Start of Extracted records

(* ===== verification/MemReplicas.v ===== *)
(** The replicas a store reaches from none: their indexes, snapshots of them and
    digests confirmed against them. *)

From Stdlib Require Import Ascii.
From S2P Require Import Text Encoding Address Names.
From S2P Require Import Prelude Ordered Schema Effects Kinds Inverted MessageIndex QueryIndex Digest MemStore MemInv MemWatch MemReplica MemConverge MemReplace.
#[local] Open Scope Z_scope.

Section runs.
Context {JS : Json} {CR : Carried} {SD : Serde} {MS : MessageSerde} {IX : IndexedSpecs} {SH : Sha256} {BC : Broadcast} {DF : Declared} {JT : JsonText}.
Context {D : Type} (k : ResourceKind D).

(** * Reachable replicas *)

Lemma cursor_ok p cursor : partition_ok p -> partition_ok (set_cursor cursor p).
Proof. by intros [Hq Hm Hd Hv Hs]. Qed.
Lemma alter_cursor_ok st key cursor : replicas_ok st -> replicas_ok (mkReplicas (alter (set_cursor cursor) key (rst_partitions st)) (rst_watchers st) (rst_quarantines st)).
Proof.
  intros Hst key' p. cbn. destruct (decide (key' = key)) as [->|Hne]; [rewrite lookup_alter_eq|rewrite lookup_alter_ne by done; apply Hst].
  destruct (rst_partitions st !! key) as [q|] eqn:Hq; [|done]. intros [= <-]. by apply cursor_ok, (Hst key).
Qed.
Lemma perform_replica_ok now op st : admissible op -> replicas_ok st -> replicas_ok (perform_replica k now op st).2.
Proof.
  destruct op as [[origin namespace] op]. intros Ha Hst. destruct op as [listed synced_at bucket|events| |previous next|proof previous]; cbn [perform_replica].
  - destruct Ha as [Hnd Hb]. destruct (replace_replicas_spec k origin namespace listed synced_at bucket now st Hst Hb Hnd) as (st' & -> & Hok & _). done.
  - destruct (batch_known k origin namespace now events st Hst) as (st' & -> & Hok & _). done.
  - by apply alter_cursor_ok.
  - unfold advance_replica_cursor. cbv zeta. unfold mbind, eff_bind, gets, lift. destruct (rst_partitions st !! _) as [p|] eqn:Hp; cbn [ok_or of_result]; [|done].
    case_bool_decide; [done|]. apply set_partition_ok; [done|]. by eapply cursor_ok, Hst.
  - unfold confirm_replica_digest. cbv zeta. unfold mbind, eff_bind, gets, lift. destruct (rst_partitions st !! _) as [p|] eqn:Hp; cbn [ok_or of_result]; [|done].
    destruct (_ || _); [done|]. apply set_partition_ok; [done|]. by eapply cursor_ok, Hst.
Qed.
Lemma replicas_reachable_ok now ops : Forall admissible ops -> replicas_ok (perform_replicas k now ops replicas_default).
Proof.
  intros Hops. assert (replicas_ok replicas_default) as H0 by (intros key p Hp; cbn in Hp; by rewrite lookup_empty in Hp).
  revert H0. generalize replicas_default as st. induction Hops as [|op ops Hop _ IH]; intros st Hst; [done|]. apply IH. by apply perform_replica_ok.
Qed.

(** C28: Whatever a store is told of replicas, each partition's indexes answer for
    the bodies it holds: queries and digest buckets name exactly them, and every
    body has the stamp its provenance is read from. *)
Theorem replica_indexes_exact now ops key p : Forall admissible ops -> rst_partitions (perform_replicas k now ops replicas_default) !! key = Some p ->
  (forall q n, n ∈ query_names (pt_queries p) q <-> exists v, pt_objects p !! n = Some v /\ selects declared (pt_objects p) q v) /\
  (forall q n, n ∈ message_names (pt_messages p) q <-> exists v, pt_objects p !! n = Some v /\ message_matches q v) /\
  (forall bucket n, (bucket < DIGEST_FANOUT)%nat -> n ∈ digest_names (pt_digest p) bucket <-> is_Some (pt_objects p !! n) /\ digest_bucket n = bucket) /\
  (forall n, is_Some (pt_objects p !! n) -> is_Some (pt_synced_at_by_name p !! n)).
Proof.
  intros Hops Hp. destruct (replicas_reachable_ok now ops Hops key p Hp) as [Hq Hm Hd Hv Hs]. split_and!; [| | |done].
  - intros q n. apply (query_names_exact declared _ _ Hq q).
  - intros q n. by apply message_query_exact.
  - intros bucket n Hb. rewrite (digest_names_spec _ _ _ _ Hd Hb). unfold versions_of. rewrite lookup_omap. split.
    + intros [[w Hw] Hn]. split; [|done]. destruct (pt_objects p !! n); [by eexists|done].
    + intros [[v Hx] Hn]. split; [|done]. rewrite Hx. by apply (Hv n).
Qed.

Section partition.
Context (origin : NodeId) (namespace : string).
Abbreviation key := ((origin, store_key k namespace) : ReplicaKey).

(** C17: A snapshot replaces exactly what it is about, the whole partition or one
    bucket of it, after any replica operations: a listed body the kind takes is
    held, unless a repair finds a newer one held; a listed body the kind refuses
    leaves what was held; an unlisted name is gone, and stamped so that older
    relayed events cannot bring it back; names outside the bucket stay; the cursor
    is the list's, unless it is a repair. *)
Theorem snapshot_replaces now rops listed synced_at bucket : Forall admissible rops -> admissible (origin, namespace, RReplace listed synced_at bucket) ->
  let st := perform_replicas k now rops replicas_default in
  exists st', replace_replicas k origin namespace listed synced_at bucket now st = (Done tt, st') /\ snapshot_of k listed synced_at bucket (partition_of st key) (partition_of st' key).
Proof.
  intros Hops [Hnd Hb] st. destruct (replace_replicas_spec k origin namespace listed synced_at bucket now st (replicas_reachable_ok now rops Hops) Hb Hnd) as (st' & H1 & _ & H2). by exists st'.
Qed.

(** * Confirmed digests *)

Lemma digest_in_root generation s proof : digest_in k origin generation namespace Root s = Ok proof ->
  pd_root proof = pd_root (partition_digest (rk_paths k) origin namespace generation (version_text (current_version s)) (di_hashes (rs_digest s))) /\
  pd_resource_version proof = version_text (current_version s) /\ pd_generation proof = generation.
Proof.
  unfold digest_in, digest_select. cbn [from_option mbind result_bind]. remember (partition_digest _ _ _ _ _ _) as d eqn:Hd. intros [= <-]. cbn [pd_root pd_resource_version pd_generation]. by rewrite Hd.
Qed.

(** C16: A digest that a replica confirms is the origin's: when the root an origin
    reports of its partition, after any operations there, is confirmed against a
    replica, after any replica operations, and no hash collides, the replica holds the origin's names at the
    origin's versions, and its cursor is the origin's position. *)
Theorem confirmed_replica retained ops generation proof previous now rops st' : (1 <= retained)%nat -> Forall admissible rops ->
  let st := perform_replicas k now rops replicas_default in
  let s := perform_all k retained namespace ops store_default in
  let p := partition_of st key in
  digest_in k origin generation namespace Root s = Ok proof ->
  confirm_replica_digest k origin namespace proof previous st = (Done tt, st') ->
  Forall (fun t => fits (tx t)) [origin; ap_group (rk_paths k); ap_version (rk_paths k); ap_kind (rk_paths k); namespace] ->
  fits (tx (default EmptyString (rc_generation previous))) -> fits (tx (default EmptyString generation)) ->
  map_fits (versions_of (pt_objects p)) -> map_fits (versions_of (rs_objects s)) ->
  no_collision (root_bytes (rk_paths k) origin namespace (rc_generation previous) (di_hashes (pt_digest p))) (root_bytes (rk_paths k) origin namespace generation (di_hashes (rs_digest s))) ->
  (forall bucket, no_collision (leaf_bytes (map_iter (bucket_of (versions_of (pt_objects p)) bucket))) (leaf_bytes (map_iter (bucket_of (versions_of (rs_objects s)) bucket)))) ->
  versions_of (pt_objects (partition_of st' key)) = versions_of (rs_objects s) /\
  replica_cursor k origin namespace st' = Some (mkCursor (version_text (current_version s)) generation).
Proof.
  intros Hret Hops st s p Hproof Hconf Ht F1 F2 M1 M2 Hroot Hleaf. pose proof (replicas_reachable_ok now rops Hops) as Hst. fold st in Hst. destruct (digest_in_root generation s proof Hproof) as (Hr & Hv & Hg).
  unfold confirm_replica_digest in Hconf. cbv zeta in Hconf. unfold mbind, eff_bind, gets, lift in Hconf.
  destruct (rst_partitions st !! key) as [p0|] eqn:Hp0; cbn [ok_or of_result] in Hconf; [|done]. assert (p = p0) as Hp by (unfold p, partition_of; by rewrite Hp0).
  destruct (bool_decide (pd_root _ <> pd_root proof)) eqn:Hne; cbn [orb] in Hconf; [done|]. destruct (bool_decide (pt_cursor p0 <> Some previous)); [done|]. injection Hconf as <-.
  apply bool_decide_eq_false in Hne. assert (digest_ok (versions_of (pt_objects p)) (pt_digest p)) as Hd by (apply po_digest, partition_of_ok, Hst).
  destruct (roots_agree (rk_paths k) origin namespace (rc_generation previous) generation _ _ _ _ Ht F1 F2 Hd (so_digest _ _ _ (reachable_ok k retained namespace Hret ops)) M1 M2 Hroot Hleaf) as [_ Heq].
  { rewrite Hr in Hne. rewrite Hp. cbn [pd_root partition_digest] in Hne. fold s. match goal with |- ?a = ?b => destruct (decide (a = b)) as [|Hn]; [done|by destruct Hne] end. }
  split.
  - unfold partition_of. cbn. rewrite lookup_insert_eq. cbn. by rewrite <-Hp.
  - unfold replica_cursor. cbn. rewrite lookup_insert_eq. cbn. by rewrite Hv, Hg.
Qed.
End partition.
End runs.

End of Extracted records

Each line of the data that holds the word "repair" should be copied.

* [Output of the task]
    held, unless a repair finds a newer one held; a listed body the kind refuses
    is the list's, unless it is a repair. *)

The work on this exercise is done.